ABOUT THIS EXERCISE: How many lines of the entries below include the word "Example"? Answer with the number alone.

Dataset entries:
(** The world of the witness: the type of the answer selects the sci-fi
    tables. *)
Example world_of_reply :
  exists m,
    generateWorld world_reply (Some "sci-fi") sample_draws = Normal (JObj m)
    /\ obj_get m "type" = Some (JStr "Sci-Fi")
    /\ obj_get m "name" = Some (JStr "Kepler Station")
    /\ obj_get m "nearbyLocations"
       = Some (lookup_or_fantasy locationSets fantasy_locations "sci-fi").
Proof. eexists. repeat split; vm_compute; reflexivity. Qed.

(** A starting location that is not an object passes validation as it is:
    the world then has no starting id. *)
Example starting_location_text :
  exists m,
    generateWorld
      (fun _ => Normal (dq "{'type': 'fantasy', 'startingLocation': 'the docks'}"))
      None sample_draws = Normal (JObj m)
    /\ obj_get m "startingLocation" = Some (JStr "the docks").
Proof. eexists. split; vm_compute; reflexivity. Qed.

End GeneratedWorld.

(* ===================================================================== *)
(** * The deep clone of JSON data                                       *)
(* ===================================================================== *)

From Stdlib Require Import DecimalPos DecimalFacts.
Import JSON JsonText JsonNotions.

Section Numbers.

Lemma take_digits_acc d :
  forall rest acc n,
    take_digits (NilEmpty.string_of_uint d ++ rest) (Zpos acc) n
    = take_digits rest (Zpos (Pos.of_uint_acc d acc)) (n + Decimal.nb_digits d).
Proof.
  induction d; intros rest acc n; cbn [NilEmpty.string_of_uint append
    Pos.of_uint_acc Decimal.nb_digits];
    [ rewrite Nat.add_0_r; reflexivity | .. ];
    cbn [take_digits]; change (is_digit _) with true; cbv iota;
    rewrite <- Nat.add_succ_comm;
    match goal with
    | |- take_digits _ ?a _ = take_digits _ (Zpos (Pos.of_uint_acc _ ?b)) _ =>
        replace a with (Zpos b)
          by (match goal with
              | |- context [digit_val ?c] =>
                  let v := eval vm_compute in (digit_val c) in
                  change (digit_val c) with v
              end; lia)
    end; apply IHd.
Qed.

Lemma take_digits_uint d :
  forall rest n,
    take_digits (NilEmpty.string_of_uint d ++ rest) 0 n
    = take_digits rest (Z.of_N (Pos.of_uint d)) (n + Decimal.nb_digits d).
Proof.
  induction d; intros rest n;
    cbn [NilEmpty.string_of_uint append Pos.of_uint Decimal.nb_digits];
    [ rewrite Nat.add_0_r; reflexivity | .. ];
    cbn [take_digits]; change (is_digit _) with true; cbv iota;
    rewrite <- Nat.add_succ_comm.
  - apply IHd.
  - apply (take_digits_acc d rest 1 (S n)).
  - apply (take_digits_acc d rest 2 (S n)).
  - apply (take_digits_acc d rest 3 (S n)).
  - apply (take_digits_acc d rest 4 (S n)).
  - apply (take_digits_acc d rest 5 (S n)).
  - apply (take_digits_acc d rest 6 (S n)).
  - apply (take_digits_acc d rest 7 (S n)).
  - apply (take_digits_acc d rest 8 (S n)).
  - apply (take_digits_acc d rest 9 (S n)).
Qed.

Lemma nzhead_head d :
  match Decimal.nzhead d with Decimal.D0 _ => False | _ => True end.
Proof. induction d; simpl; auto. Qed.

(** The decimal form of a positive number starts with a digit other
    than 0. *)
Lemma to_uint_head p :
  match Pos.to_uint p with
  | Decimal.Nil | Decimal.D0 _ => False
  | _ => True
  end.
Proof.
  pose proof (Unsigned.to_of (Pos.to_uint p)) as H.
  rewrite Unsigned.of_to in H. cbn [N.to_uint] in H.
  pose proof (Unsigned.to_uint_nonzero p) as Z.
  pose proof (Unsigned.to_uint_nonnil p) as N.
  destruct (Pos.to_uint p) as [| d | d | d | d | d | d | d | d | d | d]; auto.
  unfold Decimal.unorm in H. cbn [Decimal.nzhead] in H.
  pose proof (nzhead_head d) as K.
  destruct (Decimal.nzhead d); try discriminate H; auto.
Qed.

Lemma str_app_nil s : s ++ "" = s.
Proof. induction s; simpl; congruence. Qed.

Lemma integer_value z :
  ((inject_Z z + inject_Z 0 * pow10 (- Z.of_nat 0)) * pow10 0)%Q = inject_Z z.
Proof.
  unfold Qmult, Qplus, inject_Z, pow10. cbn. f_equal. lia.
Qed.

(** The JSON number grammar reads the decimal form of a positive number. *)
Lemma number_digits p :
  number (NilEmpty.string_of_uint (Pos.to_uint p)) = Some (inject_Z (Zpos p)).
Proof.
  pose proof (take_digits_uint (Pos.to_uint p) "" 0) as T.
  rewrite str_app_nil, Unsigned.of_to in T. cbn [take_digits Z.of_N Nat.add] in T.
  pose proof (to_uint_head p) as H.
  unfold number.
  destruct (Pos.to_uint p) as [| d | d | d | d | d | d | d | d | d | d];
    try contradiction;
    cbn [NilEmpty.string_of_uint] in *; cbv iota beta;
    rewrite T; cbn [Decimal.nb_digits];
    destruct (Decimal.nb_digits d); cbv iota beta;
    cbn [take String.eqb Ascii.eqb Bool.eqb negb opt_exponent];
    rewrite integer_value; reflexivity.
Qed.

RESULT FOR THIS EXERCISE: 2